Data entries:
▬▬▬▬▬▬
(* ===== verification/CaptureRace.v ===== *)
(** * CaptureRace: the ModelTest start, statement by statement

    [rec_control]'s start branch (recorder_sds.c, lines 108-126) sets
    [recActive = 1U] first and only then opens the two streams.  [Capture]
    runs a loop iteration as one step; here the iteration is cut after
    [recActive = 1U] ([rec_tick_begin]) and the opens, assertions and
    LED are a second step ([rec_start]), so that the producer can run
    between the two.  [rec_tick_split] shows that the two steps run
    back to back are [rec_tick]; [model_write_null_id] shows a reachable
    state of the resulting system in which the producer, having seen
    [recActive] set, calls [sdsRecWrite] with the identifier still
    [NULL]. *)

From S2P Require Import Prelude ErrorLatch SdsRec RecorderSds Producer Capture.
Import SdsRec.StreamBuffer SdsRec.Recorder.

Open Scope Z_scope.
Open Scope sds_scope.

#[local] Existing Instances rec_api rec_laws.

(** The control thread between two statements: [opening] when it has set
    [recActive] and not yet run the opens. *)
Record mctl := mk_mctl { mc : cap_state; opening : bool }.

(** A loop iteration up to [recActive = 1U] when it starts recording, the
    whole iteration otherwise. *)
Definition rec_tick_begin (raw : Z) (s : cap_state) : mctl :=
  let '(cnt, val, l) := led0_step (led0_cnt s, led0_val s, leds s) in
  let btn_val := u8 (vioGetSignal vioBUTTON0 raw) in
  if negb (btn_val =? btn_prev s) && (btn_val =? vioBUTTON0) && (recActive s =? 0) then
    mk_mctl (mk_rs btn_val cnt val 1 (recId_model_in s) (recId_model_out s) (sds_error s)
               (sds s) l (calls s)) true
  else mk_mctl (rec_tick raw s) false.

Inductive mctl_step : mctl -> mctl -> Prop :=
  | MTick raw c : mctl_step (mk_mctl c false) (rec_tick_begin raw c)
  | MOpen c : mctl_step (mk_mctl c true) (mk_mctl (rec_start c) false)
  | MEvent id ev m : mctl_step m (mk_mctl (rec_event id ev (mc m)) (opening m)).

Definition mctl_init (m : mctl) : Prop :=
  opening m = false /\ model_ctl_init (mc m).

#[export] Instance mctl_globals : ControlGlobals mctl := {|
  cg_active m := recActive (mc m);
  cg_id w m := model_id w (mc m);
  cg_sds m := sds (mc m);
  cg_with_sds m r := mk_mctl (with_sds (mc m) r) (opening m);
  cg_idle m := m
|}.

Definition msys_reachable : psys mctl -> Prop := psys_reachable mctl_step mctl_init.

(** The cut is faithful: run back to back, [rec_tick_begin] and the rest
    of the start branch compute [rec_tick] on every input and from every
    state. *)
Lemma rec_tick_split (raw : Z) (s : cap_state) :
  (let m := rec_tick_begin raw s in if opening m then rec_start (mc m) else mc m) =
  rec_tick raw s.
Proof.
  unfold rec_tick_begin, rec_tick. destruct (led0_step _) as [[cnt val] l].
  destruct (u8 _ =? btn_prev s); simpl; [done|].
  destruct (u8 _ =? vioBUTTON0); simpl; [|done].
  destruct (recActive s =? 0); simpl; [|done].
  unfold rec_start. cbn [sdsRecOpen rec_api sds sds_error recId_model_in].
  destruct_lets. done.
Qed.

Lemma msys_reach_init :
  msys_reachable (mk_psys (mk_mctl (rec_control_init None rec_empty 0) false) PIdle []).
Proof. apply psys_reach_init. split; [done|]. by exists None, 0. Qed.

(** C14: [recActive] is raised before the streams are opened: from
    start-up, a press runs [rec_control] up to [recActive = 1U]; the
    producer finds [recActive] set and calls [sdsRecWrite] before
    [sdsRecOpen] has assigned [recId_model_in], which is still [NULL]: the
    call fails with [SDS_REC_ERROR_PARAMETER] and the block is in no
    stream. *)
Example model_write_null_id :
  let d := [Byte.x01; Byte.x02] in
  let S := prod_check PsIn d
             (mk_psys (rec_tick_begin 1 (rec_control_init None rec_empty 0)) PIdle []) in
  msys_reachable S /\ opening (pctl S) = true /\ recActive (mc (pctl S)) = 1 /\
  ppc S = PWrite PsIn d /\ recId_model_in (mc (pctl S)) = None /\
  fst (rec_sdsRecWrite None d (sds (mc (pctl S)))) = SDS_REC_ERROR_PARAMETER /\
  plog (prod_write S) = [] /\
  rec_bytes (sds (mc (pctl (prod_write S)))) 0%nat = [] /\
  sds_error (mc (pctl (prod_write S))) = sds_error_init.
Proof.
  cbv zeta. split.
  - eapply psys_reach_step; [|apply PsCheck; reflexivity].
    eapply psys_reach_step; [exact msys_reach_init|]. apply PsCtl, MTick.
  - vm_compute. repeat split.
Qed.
▬▬▬▬▬▬
Task statement - For the word "apply", count the lines of the data that contain it and give only the count.

Result - 3